Brazil also offers a super plus for seniors, namely how seniors (along with pregnant women, parents with baby infants, & people with disabilities) are treated. Seniors get all types of respect here… ride buses and subways for free, are admitted to museums for free, as well as public restrooms without. Seniors also get 50 percent off tickets to any theatrical event from hard-rock to high-end opera (and sometimes admitted without charge to symphonic events) Best-of-all, best-of-the best in a land where waiting in line can be a curse, seniors go to the front of the line in any government facility, as well as at banks, post offices, most stores, and even better, at the airport. There we go to the front of the check-in line, to the front of the security line, to boarding the flight first before all other passengers. In many facilities there are separate lines for the five categories mentioned above as well, thus by passing long tedious waits for service. There is also reserved seating on buses and subway cars for those five groups, a privilege generally honored by non-senior passengers. Many times I have experienced younger women and men getting out of their seats in open-seating areas, offering me their seat when I am standing in the crowded buses and subway cars.

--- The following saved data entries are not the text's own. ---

(** The loop of [_apply_date_filtering_to_links]; a link without a
    publication date is skipped. *)
Fixpoint links_loop (filter_year filter_month : Z)
    (announcement_links filtered_links : list AnnouncementLink.t)
    : list AnnouncementLink.t :=
  match announcement_links with
  | [] => filtered_links
  | link :: rest =>
      links_loop filter_year filter_month rest
        (match AnnouncementLink.publication_date link with
         | Some publication_date =>
             if (year publication_date =? filter_year)
                && (month publication_date =? filter_month)
             then (filtered_links ++ [link])%list
             else filtered_links
         | None => filtered_links
         end)
  end.

(** [_apply_date_filtering_to_links]: the filter string is split and read
    here, not by [parse_date_filter]; the [except] clause answers every
    exception with the unfiltered links. *)
Definition _apply_date_filtering_to_links (self : ScraperOrchestrator)
    (announcement_links : list AnnouncementLink.t) : list AnnouncementLink.t :=
  match date_filter_config self with
  | None => announcement_links
  | Some date_filter_config =>
      if negb (nonempty date_filter_config) then announcement_links
      else
        match split_char "-" date_filter_config with
        | [year_str; month_str] =>
            match int year_str with
            | Raise _ => announcement_links
            | Return filter_year =>
                match int month_str with
                | Raise _ => announcement_links
                | Return filter_month =>
                    links_loop filter_year filter_month announcement_links []
                end
            end
        | _ => announcement_links
        end
  end.

(** [_apply_date_filtering]: [filter_by_date] under a [try]; the [except]
    clause answers every exception with the unfiltered announcements. *)
Definition _apply_date_filtering (self : ScraperOrchestrator)
    (announcements : list AnnouncementContent.t) : list AnnouncementContent.t :=
  match date_filter_config self with
  | None => announcements
  | Some date_filter_config =>
      if negb (nonempty date_filter_config) then announcements
      else
        match filter_by_date announcements (Some date_filter_config) with
        | Return filtered_announcements => filtered_announcements
        | Raise _ => announcements
        end
  end.

Section ScraperOrchestrator.

Variable urljoin : string -> string -> result string.
Variable urlparse : string -> result ParseResult.t.
Variable _extract_publication_date : PageElement -> result (option datetime).
Variable html_parser : string -> list Node.
Variable str_of_node : Node -> string.
Variable json_pattern_announcements : string -> list AnnouncementLink.t.
Variable _extract_from_large_json_structure : string -> list AnnouncementLink.t.

(** [str(e)] and [type(e).__name__] of an exception of [requests]. *)
Variable str_of_request_exception : RequestExceptionClass -> option Response -> string.
Variable name_of_request_exception : RequestExceptionClass -> option Response -> string.

Definition error_message_of (e : Exception) : string :=
  match e with
  | RequestException cls response => str_of_request_exception cls response
  | _ => str_of_exception e
  end.

Definition error_type_of (e : Exception) : string :=
  match e with
  | ValueError _ => "ValueError"
  | TypeError _ => "TypeError"
  | RequestException cls response => name_of_request_exception cls response
  end.

(** [_fetch_homepage_links]; the [except] clause logs and re-raises. The
    parser is [HomepageParser()], with its default base URL. *)
Definition _fetch_homepage_links (self : ScraperOrchestrator) (target_url : string)
    : IO (list AnnouncementLink.t) :=
  response ← fetch_with_retry (http_client self) target_url (max_retries self) None;
  lift (parse_homepage "https://www.amazonaws.cn/en/new/" urljoin urlparse str_of_node
          json_pattern_announcements _extract_from_large_json_structure
          (BeautifulSoup (html_parser (text response)))).

(** The loop of [_extract_all_content] from the [i]-th of [total] links
    on; the counters of the orchestrator, which only the log reads, are
    left out. *)
Fixpoint extract_all_loop (self : ScraperOrchestrator) (total i : nat)
    (announcement_links : list AnnouncementLink.t)
    (successful_extractions : list AnnouncementContent.t)
    (failed_extractions : list FailedExtraction.t)
    : IO (list AnnouncementContent.t * list FailedExtraction.t) :=
  match announcement_links with
  | [] => mret (successful_extractions, failed_extractions)
  | link :: rest =>
      extractions ←
        try_except
          (content ← extract_content urljoin _extract_publication_date html_parser
                       (http_client self) (AnnouncementLink.url link)
                       (AnnouncementLink.publication_date link);
           mret ((successful_extractions ++ [content])%list, failed_extractions))
          (fun e =>
             timestamp ← datetime_now;
             let failure :=
               FailedExtraction.mk (AnnouncementLink.url link) (error_message_of e)
                 (error_type_of e) timestamp in
             mret (successful_extractions, (failed_extractions ++ [failure])%list));
      _ ← (if (i <? total)%nat && (0 <? rate_limit_delay self)
           then sleep (rate_limit_delay self) else mret tt);
      extract_all_loop self total (S i) rest (fst extractions) (snd extractions)
  end.

Definition _extract_all_content (self : ScraperOrchestrator)
    (announcement_links : list AnnouncementLink.t)
    : IO (list AnnouncementContent.t * list FailedExtraction.t) :=
  extract_all_loop self (length announcement_links) 1 announcement_links [] [].

End ScraperOrchestrator.


(* ===================================================================== *)
(** * main.py                                                             *)
(* ===================================================================== *)

(** What a validator of a command-line argument answers: the value, or
    [argparse.ArgumentTypeError] with its message. *)
Inductive validated (A : Type) :=
| Valid (a : A)
| ArgumentTypeError (msg : string).
Arguments Valid {A} a.
Arguments ArgumentTypeError {A} msg.

(** [validate_date_filter]: the [except ValueError] clause catches what
    the unpacking and [int] raise, not the [ArgumentTypeError]s raised in
    the [try] block. *)
Definition validate_date_filter (date_string : string) : validated string :=
  let invalid :=
    ArgumentTypeError ("Invalid date format '" ++ date_string
                       ++ "'. Expected YYYY-MM format (e.g., 2026-01)") in
  if negb (nonempty date_string) then ArgumentTypeError "Date filter cannot be empty"
  else if negb (date_pattern_match date_string) then invalid
  else
    match split_char "-" date_string with
    | [year_str; month_str] =>
        match int year_str with
        | Raise _ => invalid
        | Return year =>
            match int month_str with
            | Raise _ => invalid
            | Return month =>
                if (year <? 2000) || (year >? 2100) then
                  ArgumentTypeError ("Year " ++ str_of_int year
                                     ++ " is outside reasonable range (2000-2100)")
                else if (month <? 1) || (month >? 12) then
                  ArgumentTypeError ("Month " ++ str_of_int month
                                     ++ " is invalid. Must be between 01 and 12")
                else Valid date_string
            end
        end
    | _ => invalid
    end.


(* ===================================================================== *)
(** * config_manager.py                                                   *)
(* ===================================================================== *)

Module ConfigurationManager.
Section Config.

(** The values of a configuration other than dicts: None, numbers,
    strings, lists. Subscripting one with a string key, or assigning to it
    under a string key, raises [TypeError]. *)
Variable Scalar : Type.

#[warnings="-register-all"] Inductive Value :=
| Leaf (scalar : Scalar)
| Dict (items : gmap string Value).

(** The loop of [get]; [None] is the [KeyError] or [TypeError] that the
    [except] clause answers with the default. *)
Fixpoint get_loop (keys : list string) (value : Value) : option Value :=
  match keys with
  | [] => Some value
  | key :: rest =>
      match value with
      | Dict items =>
          match items !! key with
          | Some value => get_loop rest value
          | None => None
          end
      | Leaf _ => None
      end
  end.

(** [get(key_path, default)] on the configuration [config]. *)
Definition get (config : Value) (key_path : string) (default : Value) : Value :=
  let keys := split_char "." key_path in
  match get_loop keys config with
  | Some value => value
  | None => default
  end.

(** [set]: the walk to the parent of the target key, which creates the
    dicts that are missing, and the assignment; the dicts are updated in
    place, so the configuration afterwards is [config] with the path
    rebuilt. [None] is the [TypeError] of a value on the way that is not a
    dict; nothing has been changed when it is raised. *)
Fixpoint set_loop (keys : list string) (last_key : string) (value config : Value)
    : option Value :=
  match config with
  | Leaf _ => None
  | Dict items =>
      match keys with
      | [] => Some (Dict (<[last_key := value]> items))
      | key :: rest =>
          let child := match items !! key with
                       | Some child => child
                       | None => Dict ∅
                       end in
          match set_loop rest last_key value child with
          | Some child => Some (Dict (<[key := child]> items))
          | None => None
          end
      end
  end.

(** [set(key_path, value)] on the configuration [config]. *)
Definition set (config : Value) (key_path : string) (value : Value) : option Value :=
  let keys := split_char "." key_path in
  set_loop (removelast keys) (List.last keys "") value config.

End Config.
End ConfigurationManager.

And as may have been implied above, older folk are included in social events together with people of all ages. Seniors are not shunted off to a rest home, nursing homes or some sort of senior ghetto. Families try their best to keep their parents and grandparents at home; going to a nursing home or assisted living facility is only the last, last, last resort. As a consequence, one feels younger, one belongs and stays active in the community… And men for sure (to a lessor extent for senior women), do have an active social life, and I mean active, until one basically drops from exhaustion. Last week a local newspaper featured an article noting that Brazilians stay sexually active, for instance, at least into their 70’s, if not 80’s. (Oh one is considered a senior at age of 60)

That’s it for tonight… well not quite. One of the other perks of living in the São Paulo area is the access to cultural events… of all sorts. All accessible either by foot, a few blocks walk, or 15 to 20 minute bus or subway rides, or short taxi rides. Myself, I lean to the classical arts, and basically have freaked out going to symphony and coral concerts, theatrical play productions, ballet/modern-dance performances and opera. Somehow of the other, have become a Patron of the Coral of the Cidade de S. Paulo (the Chorale of São Paulo City), a member of the A Sua Orchestra OSESP (Friends of the São Paulo Symphony Orchestra), a season ticket subscriber to the Theatro Municipal of São Paulo Opera, and a rabid fan of the São Paulo Companhia de Dana (São Paulo Dance Company). The latter even included me in their annual DVD summarizing their progaming for the 2013 season (giving me my 15 seconds of fame, (8 seconds in English, the other 7 seconds in Portuguese). The video was shown on national TV three times… well that means 45 seconds of fame. (I am about 40 percent fluent in Portuguese these days). I do write occasional commentaries/reviews of some of the musical/dance performances seen here in São Paulo (and once in a while over in Rio de Janeiro, about a six hour drive distant), three of which have been published on the www.gringoes.com website, a site for English speaking foreigners living in Brazil. The site as a circulation of some 20,000.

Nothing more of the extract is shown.